A complete answer includes every line below with the word "ltac".

Collected data entries
|---|
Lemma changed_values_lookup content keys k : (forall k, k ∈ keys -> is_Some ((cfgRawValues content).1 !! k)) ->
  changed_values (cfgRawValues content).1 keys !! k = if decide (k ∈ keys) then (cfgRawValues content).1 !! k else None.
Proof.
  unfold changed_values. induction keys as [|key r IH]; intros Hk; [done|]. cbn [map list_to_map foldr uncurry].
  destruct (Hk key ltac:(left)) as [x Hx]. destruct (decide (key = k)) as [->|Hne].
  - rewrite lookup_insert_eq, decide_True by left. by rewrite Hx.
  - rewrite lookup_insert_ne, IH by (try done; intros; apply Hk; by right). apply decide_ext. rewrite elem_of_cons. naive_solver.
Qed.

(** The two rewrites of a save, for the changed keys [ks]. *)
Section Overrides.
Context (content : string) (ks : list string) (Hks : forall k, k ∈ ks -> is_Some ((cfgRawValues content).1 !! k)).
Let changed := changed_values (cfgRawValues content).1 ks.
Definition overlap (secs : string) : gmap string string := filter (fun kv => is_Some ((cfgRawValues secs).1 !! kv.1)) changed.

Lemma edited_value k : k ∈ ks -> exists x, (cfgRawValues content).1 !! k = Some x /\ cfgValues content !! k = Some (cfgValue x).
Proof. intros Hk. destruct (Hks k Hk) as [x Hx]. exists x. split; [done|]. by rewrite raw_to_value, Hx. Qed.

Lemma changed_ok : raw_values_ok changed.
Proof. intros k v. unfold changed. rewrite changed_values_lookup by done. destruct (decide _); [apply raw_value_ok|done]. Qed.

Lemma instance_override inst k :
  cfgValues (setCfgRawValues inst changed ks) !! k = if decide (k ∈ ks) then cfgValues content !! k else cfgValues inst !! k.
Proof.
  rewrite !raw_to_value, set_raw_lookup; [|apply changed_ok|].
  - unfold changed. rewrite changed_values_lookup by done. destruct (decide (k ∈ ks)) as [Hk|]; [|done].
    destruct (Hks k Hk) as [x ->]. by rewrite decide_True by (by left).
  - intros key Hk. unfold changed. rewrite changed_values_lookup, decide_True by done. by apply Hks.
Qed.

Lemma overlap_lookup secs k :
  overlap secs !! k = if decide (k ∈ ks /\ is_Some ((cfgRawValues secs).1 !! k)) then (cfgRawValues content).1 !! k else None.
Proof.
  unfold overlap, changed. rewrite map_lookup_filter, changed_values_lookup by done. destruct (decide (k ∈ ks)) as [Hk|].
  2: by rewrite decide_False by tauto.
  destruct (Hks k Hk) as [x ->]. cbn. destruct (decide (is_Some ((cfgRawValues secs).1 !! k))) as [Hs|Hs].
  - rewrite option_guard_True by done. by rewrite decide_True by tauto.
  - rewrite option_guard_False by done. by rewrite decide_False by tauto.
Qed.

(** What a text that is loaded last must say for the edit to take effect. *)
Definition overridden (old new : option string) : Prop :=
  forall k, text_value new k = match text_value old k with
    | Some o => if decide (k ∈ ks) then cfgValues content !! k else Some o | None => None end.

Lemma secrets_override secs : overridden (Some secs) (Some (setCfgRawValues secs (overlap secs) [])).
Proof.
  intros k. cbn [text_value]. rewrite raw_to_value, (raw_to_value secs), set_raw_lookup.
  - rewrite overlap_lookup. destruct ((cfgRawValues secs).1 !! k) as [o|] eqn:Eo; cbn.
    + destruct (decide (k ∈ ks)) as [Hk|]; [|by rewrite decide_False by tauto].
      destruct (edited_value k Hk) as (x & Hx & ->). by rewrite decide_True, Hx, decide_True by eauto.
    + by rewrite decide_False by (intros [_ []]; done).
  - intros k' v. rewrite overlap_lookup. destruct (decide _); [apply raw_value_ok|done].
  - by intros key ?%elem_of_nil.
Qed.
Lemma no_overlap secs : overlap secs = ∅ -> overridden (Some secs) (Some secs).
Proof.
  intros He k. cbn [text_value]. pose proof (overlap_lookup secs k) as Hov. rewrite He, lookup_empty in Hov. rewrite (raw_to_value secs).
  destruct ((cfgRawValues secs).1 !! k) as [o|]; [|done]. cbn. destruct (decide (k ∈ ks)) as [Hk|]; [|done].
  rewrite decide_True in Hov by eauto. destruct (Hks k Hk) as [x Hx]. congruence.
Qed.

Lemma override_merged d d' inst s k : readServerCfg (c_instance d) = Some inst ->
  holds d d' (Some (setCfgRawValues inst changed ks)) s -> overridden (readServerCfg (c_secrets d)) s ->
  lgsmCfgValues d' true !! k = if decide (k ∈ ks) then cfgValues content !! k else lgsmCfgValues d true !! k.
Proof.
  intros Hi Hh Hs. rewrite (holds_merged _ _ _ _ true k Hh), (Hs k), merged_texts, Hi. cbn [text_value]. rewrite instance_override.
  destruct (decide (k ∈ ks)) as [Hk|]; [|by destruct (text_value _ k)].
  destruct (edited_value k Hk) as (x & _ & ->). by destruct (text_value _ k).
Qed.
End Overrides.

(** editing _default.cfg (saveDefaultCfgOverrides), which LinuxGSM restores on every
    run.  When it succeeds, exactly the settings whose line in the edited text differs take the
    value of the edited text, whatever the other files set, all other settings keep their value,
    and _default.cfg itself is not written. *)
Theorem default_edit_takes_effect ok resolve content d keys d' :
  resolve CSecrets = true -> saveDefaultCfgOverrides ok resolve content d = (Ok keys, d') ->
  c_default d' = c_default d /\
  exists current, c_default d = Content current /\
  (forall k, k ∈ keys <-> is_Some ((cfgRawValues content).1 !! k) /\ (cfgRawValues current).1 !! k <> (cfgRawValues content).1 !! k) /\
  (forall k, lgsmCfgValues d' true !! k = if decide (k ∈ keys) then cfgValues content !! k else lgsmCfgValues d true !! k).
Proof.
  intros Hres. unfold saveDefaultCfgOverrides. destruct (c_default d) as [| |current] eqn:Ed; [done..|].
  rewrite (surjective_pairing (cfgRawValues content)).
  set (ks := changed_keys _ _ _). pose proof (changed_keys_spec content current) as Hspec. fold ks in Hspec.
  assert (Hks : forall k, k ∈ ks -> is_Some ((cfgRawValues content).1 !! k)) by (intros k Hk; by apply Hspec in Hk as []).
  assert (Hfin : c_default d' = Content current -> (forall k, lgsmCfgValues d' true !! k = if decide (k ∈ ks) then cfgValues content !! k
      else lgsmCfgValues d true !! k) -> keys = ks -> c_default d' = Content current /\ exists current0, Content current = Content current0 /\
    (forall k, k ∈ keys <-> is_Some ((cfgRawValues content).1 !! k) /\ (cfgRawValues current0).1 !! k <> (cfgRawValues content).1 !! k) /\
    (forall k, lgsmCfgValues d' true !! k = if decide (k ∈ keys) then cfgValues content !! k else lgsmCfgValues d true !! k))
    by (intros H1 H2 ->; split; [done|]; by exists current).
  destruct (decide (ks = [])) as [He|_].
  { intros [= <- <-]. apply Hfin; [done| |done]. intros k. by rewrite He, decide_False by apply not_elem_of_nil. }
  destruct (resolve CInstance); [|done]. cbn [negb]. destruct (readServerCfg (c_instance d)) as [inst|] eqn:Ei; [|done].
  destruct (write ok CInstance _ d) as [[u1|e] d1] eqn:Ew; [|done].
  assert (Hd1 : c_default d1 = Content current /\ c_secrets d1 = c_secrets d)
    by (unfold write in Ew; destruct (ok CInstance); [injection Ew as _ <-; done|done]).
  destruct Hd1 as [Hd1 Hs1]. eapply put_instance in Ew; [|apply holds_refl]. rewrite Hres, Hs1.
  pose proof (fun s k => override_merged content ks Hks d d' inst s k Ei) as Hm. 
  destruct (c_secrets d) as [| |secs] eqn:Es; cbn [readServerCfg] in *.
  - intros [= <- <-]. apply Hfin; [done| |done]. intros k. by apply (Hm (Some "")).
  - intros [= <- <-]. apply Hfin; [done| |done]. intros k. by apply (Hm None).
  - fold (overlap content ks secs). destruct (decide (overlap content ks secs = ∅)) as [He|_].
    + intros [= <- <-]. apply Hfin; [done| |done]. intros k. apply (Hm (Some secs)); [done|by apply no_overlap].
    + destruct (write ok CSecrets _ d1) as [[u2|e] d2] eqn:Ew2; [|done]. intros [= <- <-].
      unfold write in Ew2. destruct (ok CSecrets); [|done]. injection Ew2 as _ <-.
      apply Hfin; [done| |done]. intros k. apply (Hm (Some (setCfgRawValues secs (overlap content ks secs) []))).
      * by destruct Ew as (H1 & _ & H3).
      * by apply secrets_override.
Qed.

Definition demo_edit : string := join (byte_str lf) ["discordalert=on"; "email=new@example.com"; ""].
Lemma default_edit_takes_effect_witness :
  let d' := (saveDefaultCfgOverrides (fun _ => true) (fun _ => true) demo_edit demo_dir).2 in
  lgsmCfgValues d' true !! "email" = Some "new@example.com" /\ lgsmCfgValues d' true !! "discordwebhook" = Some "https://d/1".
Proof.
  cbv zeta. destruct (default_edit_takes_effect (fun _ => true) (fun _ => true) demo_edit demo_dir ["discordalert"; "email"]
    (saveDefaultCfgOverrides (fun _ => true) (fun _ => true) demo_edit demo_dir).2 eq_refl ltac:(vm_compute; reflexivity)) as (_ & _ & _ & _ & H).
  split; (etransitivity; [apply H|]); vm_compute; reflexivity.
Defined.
|---|
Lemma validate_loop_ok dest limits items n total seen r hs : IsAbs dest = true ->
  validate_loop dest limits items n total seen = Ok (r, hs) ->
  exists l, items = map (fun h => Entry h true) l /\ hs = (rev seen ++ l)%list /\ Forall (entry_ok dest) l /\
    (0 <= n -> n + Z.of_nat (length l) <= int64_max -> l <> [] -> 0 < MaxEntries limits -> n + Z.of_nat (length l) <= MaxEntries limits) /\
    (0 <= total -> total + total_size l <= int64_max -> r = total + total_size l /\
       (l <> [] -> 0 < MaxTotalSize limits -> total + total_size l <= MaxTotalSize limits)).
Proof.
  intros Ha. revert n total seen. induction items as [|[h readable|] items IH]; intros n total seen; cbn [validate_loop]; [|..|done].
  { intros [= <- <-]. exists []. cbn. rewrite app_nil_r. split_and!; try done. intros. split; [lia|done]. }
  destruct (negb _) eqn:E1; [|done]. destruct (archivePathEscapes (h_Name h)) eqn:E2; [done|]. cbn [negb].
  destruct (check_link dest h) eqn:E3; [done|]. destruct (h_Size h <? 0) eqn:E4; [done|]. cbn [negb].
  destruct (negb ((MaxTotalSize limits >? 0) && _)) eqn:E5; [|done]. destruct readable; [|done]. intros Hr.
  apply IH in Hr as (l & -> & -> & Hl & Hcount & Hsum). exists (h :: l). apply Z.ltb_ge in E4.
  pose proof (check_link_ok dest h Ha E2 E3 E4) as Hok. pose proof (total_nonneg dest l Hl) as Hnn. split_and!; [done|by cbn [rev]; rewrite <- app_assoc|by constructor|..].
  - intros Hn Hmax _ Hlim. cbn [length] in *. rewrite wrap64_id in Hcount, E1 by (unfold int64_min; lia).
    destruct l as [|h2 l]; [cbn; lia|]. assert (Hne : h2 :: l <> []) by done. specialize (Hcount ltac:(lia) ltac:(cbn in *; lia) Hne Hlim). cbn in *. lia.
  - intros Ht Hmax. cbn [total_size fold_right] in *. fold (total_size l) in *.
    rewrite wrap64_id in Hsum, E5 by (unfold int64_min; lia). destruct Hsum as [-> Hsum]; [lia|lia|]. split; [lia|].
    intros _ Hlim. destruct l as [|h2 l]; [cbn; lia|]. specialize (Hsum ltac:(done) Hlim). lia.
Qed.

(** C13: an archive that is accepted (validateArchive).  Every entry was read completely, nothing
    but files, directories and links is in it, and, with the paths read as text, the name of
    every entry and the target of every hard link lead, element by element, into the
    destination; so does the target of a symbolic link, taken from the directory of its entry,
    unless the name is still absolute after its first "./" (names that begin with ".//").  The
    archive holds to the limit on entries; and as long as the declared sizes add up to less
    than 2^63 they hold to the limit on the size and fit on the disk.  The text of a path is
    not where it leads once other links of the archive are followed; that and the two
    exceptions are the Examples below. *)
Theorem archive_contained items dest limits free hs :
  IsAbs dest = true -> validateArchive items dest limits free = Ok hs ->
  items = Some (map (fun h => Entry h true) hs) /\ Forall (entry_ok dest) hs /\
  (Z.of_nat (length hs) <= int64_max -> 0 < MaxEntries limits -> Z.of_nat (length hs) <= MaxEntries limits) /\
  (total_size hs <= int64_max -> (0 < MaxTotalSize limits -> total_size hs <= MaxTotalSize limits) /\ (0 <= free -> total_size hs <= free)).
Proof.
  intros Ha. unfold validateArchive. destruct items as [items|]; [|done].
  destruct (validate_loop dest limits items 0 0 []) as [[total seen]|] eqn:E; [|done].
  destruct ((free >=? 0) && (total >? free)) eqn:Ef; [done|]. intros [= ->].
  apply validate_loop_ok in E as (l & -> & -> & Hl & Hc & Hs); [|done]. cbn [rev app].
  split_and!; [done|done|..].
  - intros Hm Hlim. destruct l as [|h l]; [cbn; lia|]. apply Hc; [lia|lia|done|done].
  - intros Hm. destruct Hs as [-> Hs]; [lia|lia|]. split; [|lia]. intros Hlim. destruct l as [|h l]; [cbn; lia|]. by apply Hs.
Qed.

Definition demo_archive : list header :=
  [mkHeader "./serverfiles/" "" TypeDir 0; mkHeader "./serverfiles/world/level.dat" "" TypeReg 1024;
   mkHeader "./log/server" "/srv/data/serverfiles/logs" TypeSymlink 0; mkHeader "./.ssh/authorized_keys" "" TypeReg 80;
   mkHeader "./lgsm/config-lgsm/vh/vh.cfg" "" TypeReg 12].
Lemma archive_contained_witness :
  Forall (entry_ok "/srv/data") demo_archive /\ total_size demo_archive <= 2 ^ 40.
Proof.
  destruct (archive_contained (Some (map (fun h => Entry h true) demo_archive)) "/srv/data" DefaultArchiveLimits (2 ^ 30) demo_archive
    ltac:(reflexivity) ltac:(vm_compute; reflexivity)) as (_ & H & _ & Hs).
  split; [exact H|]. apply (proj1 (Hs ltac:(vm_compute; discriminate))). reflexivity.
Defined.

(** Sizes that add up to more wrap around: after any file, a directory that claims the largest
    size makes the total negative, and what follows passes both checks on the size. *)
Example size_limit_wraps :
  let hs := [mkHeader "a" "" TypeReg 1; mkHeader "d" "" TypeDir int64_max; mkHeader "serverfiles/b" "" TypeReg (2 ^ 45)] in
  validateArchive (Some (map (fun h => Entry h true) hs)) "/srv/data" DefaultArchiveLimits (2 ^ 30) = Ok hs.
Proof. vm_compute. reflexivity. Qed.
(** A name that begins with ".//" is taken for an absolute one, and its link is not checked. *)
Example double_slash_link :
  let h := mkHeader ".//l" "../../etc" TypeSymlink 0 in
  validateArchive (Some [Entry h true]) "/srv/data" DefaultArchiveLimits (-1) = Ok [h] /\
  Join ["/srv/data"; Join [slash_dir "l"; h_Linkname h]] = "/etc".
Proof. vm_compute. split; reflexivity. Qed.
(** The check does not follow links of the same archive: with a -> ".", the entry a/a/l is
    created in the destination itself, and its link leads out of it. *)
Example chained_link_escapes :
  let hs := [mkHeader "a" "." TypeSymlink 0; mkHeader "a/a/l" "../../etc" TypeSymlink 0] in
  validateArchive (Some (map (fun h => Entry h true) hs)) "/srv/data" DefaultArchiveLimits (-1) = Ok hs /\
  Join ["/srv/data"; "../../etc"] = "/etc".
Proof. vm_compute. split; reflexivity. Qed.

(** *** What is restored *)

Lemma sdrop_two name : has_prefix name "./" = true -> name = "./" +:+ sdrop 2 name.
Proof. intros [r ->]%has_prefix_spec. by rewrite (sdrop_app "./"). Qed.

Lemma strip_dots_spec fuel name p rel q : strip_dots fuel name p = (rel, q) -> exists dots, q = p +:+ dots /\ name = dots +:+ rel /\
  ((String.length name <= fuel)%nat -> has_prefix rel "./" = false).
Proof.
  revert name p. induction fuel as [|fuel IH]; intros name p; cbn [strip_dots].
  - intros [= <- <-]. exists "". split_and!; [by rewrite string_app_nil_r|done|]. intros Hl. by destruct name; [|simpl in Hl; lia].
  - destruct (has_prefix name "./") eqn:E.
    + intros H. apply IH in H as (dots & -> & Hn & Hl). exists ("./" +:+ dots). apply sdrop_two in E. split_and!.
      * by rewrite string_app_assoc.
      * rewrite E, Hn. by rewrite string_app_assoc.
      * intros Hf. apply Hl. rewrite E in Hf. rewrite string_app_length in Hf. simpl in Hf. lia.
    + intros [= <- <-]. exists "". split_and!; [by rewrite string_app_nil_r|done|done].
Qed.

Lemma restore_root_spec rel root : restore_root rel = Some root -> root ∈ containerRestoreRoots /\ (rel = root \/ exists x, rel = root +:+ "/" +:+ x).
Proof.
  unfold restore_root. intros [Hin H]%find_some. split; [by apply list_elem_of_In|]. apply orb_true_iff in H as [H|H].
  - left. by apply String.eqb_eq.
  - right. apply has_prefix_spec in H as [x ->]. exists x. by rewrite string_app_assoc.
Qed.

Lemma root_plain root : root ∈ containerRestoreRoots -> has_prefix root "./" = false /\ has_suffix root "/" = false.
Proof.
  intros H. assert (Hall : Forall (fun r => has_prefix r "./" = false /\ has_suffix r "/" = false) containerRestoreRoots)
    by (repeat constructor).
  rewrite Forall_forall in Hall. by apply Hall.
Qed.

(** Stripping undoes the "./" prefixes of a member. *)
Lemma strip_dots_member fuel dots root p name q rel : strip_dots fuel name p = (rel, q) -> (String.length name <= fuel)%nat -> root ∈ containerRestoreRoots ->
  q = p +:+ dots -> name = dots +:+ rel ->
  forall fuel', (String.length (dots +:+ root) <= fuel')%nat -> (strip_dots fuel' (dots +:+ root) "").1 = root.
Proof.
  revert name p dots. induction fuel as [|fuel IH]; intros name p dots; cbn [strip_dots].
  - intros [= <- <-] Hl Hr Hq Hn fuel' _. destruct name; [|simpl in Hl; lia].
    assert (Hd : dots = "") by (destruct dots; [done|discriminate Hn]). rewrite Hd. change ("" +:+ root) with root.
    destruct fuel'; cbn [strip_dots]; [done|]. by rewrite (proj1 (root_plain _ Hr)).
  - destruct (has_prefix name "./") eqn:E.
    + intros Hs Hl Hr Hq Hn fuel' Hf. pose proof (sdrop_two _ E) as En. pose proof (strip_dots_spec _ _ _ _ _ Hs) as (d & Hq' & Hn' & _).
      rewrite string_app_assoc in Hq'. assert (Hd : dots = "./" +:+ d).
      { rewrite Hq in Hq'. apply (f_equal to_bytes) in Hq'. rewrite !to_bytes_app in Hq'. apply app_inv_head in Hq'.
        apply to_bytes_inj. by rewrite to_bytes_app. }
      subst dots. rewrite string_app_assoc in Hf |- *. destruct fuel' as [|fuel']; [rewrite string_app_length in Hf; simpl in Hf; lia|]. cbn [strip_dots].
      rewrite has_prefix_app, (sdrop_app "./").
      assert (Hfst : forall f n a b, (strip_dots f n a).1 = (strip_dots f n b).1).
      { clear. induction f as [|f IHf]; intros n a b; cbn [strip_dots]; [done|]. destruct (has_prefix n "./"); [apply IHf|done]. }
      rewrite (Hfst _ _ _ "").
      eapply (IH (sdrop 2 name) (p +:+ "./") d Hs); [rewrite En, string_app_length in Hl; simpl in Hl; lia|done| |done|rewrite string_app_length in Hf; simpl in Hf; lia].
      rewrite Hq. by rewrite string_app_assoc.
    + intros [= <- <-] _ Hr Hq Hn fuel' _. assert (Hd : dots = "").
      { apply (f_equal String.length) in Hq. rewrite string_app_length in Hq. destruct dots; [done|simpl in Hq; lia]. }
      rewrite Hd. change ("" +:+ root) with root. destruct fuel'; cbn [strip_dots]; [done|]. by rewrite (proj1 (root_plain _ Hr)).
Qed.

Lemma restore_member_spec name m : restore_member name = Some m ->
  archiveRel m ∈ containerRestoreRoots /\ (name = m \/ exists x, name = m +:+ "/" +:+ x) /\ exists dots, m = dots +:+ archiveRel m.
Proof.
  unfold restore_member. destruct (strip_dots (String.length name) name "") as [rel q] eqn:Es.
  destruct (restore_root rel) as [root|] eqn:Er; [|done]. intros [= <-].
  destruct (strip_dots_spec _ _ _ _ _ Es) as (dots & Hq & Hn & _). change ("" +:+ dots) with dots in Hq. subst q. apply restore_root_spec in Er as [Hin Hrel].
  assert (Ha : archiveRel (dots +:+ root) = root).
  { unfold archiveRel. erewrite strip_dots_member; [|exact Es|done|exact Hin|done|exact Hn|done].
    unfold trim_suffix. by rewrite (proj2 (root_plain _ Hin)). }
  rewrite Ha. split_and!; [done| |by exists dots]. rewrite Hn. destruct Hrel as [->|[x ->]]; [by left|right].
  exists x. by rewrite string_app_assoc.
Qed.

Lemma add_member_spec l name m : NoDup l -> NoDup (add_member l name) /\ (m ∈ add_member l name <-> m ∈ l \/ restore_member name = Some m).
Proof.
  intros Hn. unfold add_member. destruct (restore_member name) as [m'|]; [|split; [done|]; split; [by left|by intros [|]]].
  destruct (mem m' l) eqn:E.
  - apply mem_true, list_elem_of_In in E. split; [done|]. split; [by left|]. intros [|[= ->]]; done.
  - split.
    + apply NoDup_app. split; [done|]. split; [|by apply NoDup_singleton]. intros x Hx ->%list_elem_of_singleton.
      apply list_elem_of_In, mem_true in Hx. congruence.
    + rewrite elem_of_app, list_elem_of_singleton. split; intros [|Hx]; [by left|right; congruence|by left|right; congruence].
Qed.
|---|
#### [The completed task]
  destruct (Hk key ltac:(left)) as [x Hx]. destruct (decide (key = k)) as [->|Hne].
    (saveDefaultCfgOverrides (fun _ => true) (fun _ => true) demo_edit demo_dir).2 eq_refl ltac:(vm_compute; reflexivity)) as (_ & _ & _ & _ & H).
    destruct l as [|h2 l]; [cbn; lia|]. assert (Hne : h2 :: l <> []) by done. specialize (Hcount ltac:(lia) ltac:(cbn in *; lia) Hne Hlim). cbn in *. lia.
    intros _ Hlim. destruct l as [|h2 l]; [cbn; lia|]. specialize (Hsum ltac:(done) Hlim). lia.
    ltac:(reflexivity) ltac:(vm_compute; reflexivity)) as (_ & H & _ & Hs).
  split; [exact H|]. apply (proj1 (Hs ltac:(vm_compute; discriminate))). reflexivity.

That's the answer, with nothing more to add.